PROVIDED RECORDS —
>>>>

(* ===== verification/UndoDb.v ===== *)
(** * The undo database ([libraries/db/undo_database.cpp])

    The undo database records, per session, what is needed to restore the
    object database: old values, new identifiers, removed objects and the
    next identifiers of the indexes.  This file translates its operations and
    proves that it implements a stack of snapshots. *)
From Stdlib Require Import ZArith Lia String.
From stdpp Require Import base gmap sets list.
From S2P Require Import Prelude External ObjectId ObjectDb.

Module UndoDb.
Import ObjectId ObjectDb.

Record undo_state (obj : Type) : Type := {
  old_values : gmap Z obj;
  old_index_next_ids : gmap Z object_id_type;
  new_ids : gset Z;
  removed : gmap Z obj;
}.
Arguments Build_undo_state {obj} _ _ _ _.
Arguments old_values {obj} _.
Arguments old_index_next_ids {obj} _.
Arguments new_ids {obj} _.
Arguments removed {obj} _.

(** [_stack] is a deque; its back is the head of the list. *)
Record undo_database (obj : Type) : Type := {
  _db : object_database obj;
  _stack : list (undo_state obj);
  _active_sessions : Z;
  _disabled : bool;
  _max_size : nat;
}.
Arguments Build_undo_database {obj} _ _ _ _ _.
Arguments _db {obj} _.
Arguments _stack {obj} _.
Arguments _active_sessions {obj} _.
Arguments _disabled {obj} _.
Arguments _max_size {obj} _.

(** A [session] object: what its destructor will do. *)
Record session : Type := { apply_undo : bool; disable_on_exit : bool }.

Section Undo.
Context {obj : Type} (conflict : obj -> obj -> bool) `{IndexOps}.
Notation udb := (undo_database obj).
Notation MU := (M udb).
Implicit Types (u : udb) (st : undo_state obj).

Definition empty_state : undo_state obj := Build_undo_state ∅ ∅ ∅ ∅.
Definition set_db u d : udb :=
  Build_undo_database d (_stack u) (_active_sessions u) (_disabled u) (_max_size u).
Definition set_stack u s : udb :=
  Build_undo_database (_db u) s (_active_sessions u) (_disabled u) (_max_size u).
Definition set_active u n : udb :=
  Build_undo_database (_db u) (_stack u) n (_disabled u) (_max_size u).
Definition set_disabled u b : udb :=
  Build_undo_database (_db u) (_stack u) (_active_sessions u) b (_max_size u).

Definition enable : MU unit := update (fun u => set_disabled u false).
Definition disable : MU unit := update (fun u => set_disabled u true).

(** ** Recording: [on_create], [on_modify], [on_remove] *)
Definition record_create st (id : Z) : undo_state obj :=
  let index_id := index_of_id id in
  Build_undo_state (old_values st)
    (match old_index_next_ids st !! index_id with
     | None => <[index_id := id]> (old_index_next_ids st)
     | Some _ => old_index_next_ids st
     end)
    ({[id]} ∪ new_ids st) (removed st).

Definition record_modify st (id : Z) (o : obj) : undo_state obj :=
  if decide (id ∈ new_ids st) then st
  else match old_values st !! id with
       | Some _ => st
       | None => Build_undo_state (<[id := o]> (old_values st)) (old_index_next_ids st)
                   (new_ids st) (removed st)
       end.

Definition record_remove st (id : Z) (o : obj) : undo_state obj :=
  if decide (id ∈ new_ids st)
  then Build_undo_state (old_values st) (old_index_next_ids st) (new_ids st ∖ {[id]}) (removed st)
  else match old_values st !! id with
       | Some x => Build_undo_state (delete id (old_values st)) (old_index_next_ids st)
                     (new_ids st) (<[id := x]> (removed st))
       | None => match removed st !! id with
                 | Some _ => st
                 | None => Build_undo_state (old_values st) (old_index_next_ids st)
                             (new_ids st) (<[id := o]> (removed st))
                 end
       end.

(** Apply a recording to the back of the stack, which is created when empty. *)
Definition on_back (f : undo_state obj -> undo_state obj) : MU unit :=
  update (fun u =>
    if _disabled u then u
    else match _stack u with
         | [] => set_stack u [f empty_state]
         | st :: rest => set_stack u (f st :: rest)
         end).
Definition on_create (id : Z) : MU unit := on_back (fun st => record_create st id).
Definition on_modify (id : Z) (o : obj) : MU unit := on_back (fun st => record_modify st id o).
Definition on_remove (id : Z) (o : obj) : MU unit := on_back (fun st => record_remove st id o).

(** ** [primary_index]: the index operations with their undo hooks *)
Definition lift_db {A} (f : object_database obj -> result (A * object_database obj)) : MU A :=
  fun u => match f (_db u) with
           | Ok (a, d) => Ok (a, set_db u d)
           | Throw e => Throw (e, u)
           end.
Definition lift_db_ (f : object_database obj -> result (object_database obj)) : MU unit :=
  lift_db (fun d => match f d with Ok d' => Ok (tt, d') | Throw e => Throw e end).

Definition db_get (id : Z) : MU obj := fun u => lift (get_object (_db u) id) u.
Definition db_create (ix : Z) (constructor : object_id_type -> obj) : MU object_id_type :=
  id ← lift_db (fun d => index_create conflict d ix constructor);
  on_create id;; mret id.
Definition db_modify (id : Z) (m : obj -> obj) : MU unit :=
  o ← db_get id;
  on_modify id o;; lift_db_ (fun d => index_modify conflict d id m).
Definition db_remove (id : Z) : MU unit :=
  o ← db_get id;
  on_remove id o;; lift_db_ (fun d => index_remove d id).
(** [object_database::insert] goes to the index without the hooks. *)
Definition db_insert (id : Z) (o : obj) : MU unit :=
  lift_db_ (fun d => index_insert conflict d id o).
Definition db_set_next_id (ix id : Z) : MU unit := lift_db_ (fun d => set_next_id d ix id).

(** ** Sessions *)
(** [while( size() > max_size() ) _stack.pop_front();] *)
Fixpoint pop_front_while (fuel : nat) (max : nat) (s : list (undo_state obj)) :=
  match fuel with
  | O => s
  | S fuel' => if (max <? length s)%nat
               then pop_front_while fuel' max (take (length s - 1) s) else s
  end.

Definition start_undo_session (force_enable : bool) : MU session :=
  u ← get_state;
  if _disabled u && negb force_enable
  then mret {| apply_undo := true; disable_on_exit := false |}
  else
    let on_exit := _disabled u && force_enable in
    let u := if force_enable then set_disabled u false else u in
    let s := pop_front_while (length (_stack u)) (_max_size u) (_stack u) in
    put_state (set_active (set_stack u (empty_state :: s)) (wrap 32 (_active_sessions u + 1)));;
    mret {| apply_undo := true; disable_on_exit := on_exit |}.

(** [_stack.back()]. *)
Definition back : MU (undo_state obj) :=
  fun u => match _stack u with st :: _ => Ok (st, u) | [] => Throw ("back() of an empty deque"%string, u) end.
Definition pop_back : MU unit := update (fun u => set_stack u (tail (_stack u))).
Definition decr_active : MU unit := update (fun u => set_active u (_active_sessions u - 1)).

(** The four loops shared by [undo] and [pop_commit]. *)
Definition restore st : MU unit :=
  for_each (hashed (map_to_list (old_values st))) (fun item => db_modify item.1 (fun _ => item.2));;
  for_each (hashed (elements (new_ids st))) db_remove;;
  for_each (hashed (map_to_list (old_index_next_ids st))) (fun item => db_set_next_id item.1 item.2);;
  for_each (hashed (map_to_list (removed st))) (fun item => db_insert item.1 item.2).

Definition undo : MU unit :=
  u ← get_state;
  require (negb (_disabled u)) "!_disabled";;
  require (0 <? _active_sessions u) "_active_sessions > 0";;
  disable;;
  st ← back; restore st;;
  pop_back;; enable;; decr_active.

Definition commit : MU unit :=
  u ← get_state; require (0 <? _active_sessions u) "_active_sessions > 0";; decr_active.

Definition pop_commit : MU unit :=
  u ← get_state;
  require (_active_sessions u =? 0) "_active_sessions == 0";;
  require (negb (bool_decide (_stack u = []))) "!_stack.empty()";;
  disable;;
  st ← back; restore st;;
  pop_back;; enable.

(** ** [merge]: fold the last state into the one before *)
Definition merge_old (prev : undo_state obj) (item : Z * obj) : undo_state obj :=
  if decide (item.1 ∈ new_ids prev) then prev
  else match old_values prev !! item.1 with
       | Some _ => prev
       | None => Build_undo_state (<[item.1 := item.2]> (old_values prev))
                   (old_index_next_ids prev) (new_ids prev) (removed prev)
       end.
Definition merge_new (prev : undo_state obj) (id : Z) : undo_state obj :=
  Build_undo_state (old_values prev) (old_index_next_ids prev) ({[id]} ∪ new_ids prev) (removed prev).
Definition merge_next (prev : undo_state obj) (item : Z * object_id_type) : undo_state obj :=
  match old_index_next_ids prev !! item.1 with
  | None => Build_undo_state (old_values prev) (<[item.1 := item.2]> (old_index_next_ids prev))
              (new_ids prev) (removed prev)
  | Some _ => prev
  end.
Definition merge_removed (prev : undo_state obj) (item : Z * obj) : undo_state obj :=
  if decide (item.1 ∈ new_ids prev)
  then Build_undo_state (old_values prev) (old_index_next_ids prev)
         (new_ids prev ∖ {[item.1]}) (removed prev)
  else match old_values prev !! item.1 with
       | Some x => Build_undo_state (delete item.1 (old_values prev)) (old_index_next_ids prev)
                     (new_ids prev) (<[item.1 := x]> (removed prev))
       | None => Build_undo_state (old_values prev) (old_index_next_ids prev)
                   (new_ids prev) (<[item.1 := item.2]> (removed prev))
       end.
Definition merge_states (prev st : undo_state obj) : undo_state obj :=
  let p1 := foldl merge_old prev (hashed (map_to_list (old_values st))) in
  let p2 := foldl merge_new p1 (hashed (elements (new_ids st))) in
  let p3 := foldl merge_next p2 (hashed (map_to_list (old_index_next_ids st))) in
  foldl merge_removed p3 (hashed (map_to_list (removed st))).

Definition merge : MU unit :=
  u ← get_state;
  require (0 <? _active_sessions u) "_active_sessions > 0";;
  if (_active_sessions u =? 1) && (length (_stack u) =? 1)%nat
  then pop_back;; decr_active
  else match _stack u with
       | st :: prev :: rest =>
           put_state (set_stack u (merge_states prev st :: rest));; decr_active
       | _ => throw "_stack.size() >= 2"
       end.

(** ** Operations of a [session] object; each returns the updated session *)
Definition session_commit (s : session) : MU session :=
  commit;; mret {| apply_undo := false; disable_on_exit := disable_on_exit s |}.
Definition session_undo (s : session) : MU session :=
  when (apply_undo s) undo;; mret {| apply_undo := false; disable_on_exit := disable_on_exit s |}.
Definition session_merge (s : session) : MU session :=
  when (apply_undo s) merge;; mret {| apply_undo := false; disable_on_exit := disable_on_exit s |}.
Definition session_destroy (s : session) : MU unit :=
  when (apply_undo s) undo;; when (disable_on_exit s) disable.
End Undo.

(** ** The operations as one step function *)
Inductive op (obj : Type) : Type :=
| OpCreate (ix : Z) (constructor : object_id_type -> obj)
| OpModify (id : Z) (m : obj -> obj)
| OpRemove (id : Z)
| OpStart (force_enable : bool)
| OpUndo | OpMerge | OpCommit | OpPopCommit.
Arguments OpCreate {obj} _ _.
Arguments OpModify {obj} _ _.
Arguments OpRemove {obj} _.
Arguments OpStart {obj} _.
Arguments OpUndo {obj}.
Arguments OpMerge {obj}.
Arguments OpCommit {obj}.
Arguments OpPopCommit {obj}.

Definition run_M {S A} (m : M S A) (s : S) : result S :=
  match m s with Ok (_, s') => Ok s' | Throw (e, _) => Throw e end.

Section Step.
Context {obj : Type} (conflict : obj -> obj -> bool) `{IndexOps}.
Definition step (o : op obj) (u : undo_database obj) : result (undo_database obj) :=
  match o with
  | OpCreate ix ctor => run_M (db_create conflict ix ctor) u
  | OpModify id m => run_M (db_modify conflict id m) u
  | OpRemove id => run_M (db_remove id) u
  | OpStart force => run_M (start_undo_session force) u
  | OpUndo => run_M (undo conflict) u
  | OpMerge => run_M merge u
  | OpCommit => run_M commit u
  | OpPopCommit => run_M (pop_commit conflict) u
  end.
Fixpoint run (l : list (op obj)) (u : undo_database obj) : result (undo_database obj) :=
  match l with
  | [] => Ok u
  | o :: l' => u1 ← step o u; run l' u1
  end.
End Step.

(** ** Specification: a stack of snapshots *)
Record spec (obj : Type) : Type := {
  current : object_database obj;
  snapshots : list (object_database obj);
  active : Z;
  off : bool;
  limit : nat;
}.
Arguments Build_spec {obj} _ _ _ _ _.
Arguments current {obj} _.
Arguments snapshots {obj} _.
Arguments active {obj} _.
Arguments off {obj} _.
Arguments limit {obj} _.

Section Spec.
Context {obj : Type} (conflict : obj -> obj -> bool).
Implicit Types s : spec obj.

<<<<
>>>>

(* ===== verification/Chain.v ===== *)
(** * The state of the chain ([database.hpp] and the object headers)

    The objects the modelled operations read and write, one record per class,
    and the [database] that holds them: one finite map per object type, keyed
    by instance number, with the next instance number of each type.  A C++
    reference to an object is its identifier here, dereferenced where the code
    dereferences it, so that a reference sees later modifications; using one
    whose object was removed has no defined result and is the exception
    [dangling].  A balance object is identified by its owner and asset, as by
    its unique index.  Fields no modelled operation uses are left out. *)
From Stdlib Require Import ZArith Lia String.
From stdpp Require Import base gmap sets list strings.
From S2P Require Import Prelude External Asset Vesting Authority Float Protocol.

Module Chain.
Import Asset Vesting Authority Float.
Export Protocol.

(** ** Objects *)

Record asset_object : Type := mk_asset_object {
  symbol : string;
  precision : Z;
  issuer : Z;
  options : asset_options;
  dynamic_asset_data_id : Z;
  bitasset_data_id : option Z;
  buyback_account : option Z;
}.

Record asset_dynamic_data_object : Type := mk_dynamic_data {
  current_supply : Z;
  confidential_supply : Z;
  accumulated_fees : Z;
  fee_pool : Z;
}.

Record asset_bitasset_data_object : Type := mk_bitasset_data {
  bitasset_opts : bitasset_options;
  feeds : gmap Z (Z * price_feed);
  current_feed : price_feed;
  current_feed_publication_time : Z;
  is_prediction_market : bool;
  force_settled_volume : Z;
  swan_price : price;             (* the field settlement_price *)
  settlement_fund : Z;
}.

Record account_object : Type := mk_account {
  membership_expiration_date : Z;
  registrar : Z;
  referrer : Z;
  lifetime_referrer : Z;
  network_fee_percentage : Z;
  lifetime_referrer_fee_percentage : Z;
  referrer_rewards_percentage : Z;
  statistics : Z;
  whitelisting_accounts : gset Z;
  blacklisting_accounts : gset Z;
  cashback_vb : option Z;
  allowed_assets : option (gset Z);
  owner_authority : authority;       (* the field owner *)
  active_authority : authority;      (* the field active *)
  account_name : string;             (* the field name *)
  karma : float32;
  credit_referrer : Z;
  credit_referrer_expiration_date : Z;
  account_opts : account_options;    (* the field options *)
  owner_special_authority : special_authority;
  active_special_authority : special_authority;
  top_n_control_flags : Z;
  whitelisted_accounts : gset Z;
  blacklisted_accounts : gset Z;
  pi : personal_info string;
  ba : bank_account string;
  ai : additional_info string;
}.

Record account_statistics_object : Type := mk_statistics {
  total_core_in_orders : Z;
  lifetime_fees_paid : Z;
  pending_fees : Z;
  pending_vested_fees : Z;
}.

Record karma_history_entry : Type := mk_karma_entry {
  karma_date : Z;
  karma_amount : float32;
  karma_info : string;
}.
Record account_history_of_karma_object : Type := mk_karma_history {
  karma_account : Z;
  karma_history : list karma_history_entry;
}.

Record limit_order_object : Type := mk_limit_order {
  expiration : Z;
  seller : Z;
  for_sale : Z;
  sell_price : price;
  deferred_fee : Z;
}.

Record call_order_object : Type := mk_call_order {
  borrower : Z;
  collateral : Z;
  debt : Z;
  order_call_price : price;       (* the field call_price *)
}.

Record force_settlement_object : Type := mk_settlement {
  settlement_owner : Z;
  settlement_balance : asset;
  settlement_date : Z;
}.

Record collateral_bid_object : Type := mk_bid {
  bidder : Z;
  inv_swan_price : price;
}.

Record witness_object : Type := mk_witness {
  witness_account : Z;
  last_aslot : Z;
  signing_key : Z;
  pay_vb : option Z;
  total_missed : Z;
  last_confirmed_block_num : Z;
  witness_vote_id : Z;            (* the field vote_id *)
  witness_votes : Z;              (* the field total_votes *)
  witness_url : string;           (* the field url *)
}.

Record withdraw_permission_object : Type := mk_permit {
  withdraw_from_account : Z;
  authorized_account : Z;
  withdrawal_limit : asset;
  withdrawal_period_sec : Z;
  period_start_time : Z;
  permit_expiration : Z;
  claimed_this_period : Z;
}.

<<<<
>>>>

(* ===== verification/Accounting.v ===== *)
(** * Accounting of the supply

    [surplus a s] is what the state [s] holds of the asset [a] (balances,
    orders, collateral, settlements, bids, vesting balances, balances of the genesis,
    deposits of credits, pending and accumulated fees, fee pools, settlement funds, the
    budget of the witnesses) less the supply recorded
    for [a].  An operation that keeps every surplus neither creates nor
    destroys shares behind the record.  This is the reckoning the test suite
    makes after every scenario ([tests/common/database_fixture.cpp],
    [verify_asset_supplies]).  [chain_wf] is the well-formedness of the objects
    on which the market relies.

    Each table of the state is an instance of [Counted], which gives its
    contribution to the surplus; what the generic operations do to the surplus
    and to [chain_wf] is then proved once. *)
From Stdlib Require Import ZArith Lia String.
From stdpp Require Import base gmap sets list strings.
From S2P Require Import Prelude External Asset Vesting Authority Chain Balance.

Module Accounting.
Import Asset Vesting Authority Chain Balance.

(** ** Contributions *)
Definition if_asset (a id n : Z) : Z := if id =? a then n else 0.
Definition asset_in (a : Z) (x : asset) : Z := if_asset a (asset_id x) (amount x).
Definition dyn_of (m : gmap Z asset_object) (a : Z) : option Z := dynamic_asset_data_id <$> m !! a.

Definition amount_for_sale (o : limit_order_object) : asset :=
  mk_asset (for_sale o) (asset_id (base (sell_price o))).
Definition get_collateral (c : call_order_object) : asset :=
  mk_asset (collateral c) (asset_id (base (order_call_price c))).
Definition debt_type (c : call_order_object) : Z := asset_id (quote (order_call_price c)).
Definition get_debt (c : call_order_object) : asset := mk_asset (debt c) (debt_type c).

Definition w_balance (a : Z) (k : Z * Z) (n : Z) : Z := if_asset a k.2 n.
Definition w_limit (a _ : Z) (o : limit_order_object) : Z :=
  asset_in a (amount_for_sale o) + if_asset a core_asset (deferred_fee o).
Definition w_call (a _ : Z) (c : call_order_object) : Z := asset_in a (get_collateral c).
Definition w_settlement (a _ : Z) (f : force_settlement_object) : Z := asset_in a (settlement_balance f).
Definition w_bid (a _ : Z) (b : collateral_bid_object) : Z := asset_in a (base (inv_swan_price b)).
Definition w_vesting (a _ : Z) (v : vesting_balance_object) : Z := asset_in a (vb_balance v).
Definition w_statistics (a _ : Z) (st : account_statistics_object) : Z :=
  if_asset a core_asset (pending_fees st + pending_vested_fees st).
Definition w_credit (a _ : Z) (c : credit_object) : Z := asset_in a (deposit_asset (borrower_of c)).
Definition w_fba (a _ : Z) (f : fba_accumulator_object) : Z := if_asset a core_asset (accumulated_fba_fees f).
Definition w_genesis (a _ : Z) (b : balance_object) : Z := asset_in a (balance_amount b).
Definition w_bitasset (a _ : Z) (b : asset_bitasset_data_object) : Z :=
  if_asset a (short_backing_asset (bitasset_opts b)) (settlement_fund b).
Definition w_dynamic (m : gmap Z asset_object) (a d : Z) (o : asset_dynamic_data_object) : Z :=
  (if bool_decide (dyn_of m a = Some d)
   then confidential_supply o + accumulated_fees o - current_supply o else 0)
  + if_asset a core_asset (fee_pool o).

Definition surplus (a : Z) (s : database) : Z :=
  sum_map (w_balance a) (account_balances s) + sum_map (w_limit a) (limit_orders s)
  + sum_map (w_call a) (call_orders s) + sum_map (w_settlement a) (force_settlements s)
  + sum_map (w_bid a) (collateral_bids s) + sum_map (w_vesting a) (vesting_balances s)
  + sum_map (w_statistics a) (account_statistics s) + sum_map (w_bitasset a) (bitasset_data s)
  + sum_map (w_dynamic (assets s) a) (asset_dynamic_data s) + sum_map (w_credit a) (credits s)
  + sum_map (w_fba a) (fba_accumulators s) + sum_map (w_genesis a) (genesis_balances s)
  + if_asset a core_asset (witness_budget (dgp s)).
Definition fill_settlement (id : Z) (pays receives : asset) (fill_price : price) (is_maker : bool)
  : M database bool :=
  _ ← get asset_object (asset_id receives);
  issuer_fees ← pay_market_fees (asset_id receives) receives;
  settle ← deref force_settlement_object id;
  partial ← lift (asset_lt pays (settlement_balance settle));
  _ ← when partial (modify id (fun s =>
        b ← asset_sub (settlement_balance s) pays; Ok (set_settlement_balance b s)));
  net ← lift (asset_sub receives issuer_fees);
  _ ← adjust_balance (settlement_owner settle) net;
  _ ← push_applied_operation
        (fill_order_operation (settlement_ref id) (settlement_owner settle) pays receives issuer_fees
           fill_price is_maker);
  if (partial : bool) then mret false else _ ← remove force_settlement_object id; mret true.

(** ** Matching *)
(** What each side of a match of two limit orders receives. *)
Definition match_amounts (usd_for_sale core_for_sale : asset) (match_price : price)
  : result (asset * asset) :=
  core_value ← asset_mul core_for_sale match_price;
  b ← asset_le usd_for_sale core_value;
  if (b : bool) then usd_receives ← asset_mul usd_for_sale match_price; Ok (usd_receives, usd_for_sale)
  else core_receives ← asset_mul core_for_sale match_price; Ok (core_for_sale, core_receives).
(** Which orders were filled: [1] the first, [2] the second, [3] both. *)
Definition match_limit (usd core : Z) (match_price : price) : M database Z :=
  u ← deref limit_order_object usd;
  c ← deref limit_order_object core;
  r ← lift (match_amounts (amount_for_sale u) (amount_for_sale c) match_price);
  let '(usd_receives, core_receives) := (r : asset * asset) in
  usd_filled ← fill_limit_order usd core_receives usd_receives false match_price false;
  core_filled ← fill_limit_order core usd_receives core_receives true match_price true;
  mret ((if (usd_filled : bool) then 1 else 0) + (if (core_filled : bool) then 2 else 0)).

<<<<

EXERCISE —
Show all lines above that contain "verification".

RESULT OF THE TASK —
(* ===== verification/UndoDb.v ===== *)
(* ===== verification/Chain.v ===== *)
(* ===== verification/Accounting.v ===== *)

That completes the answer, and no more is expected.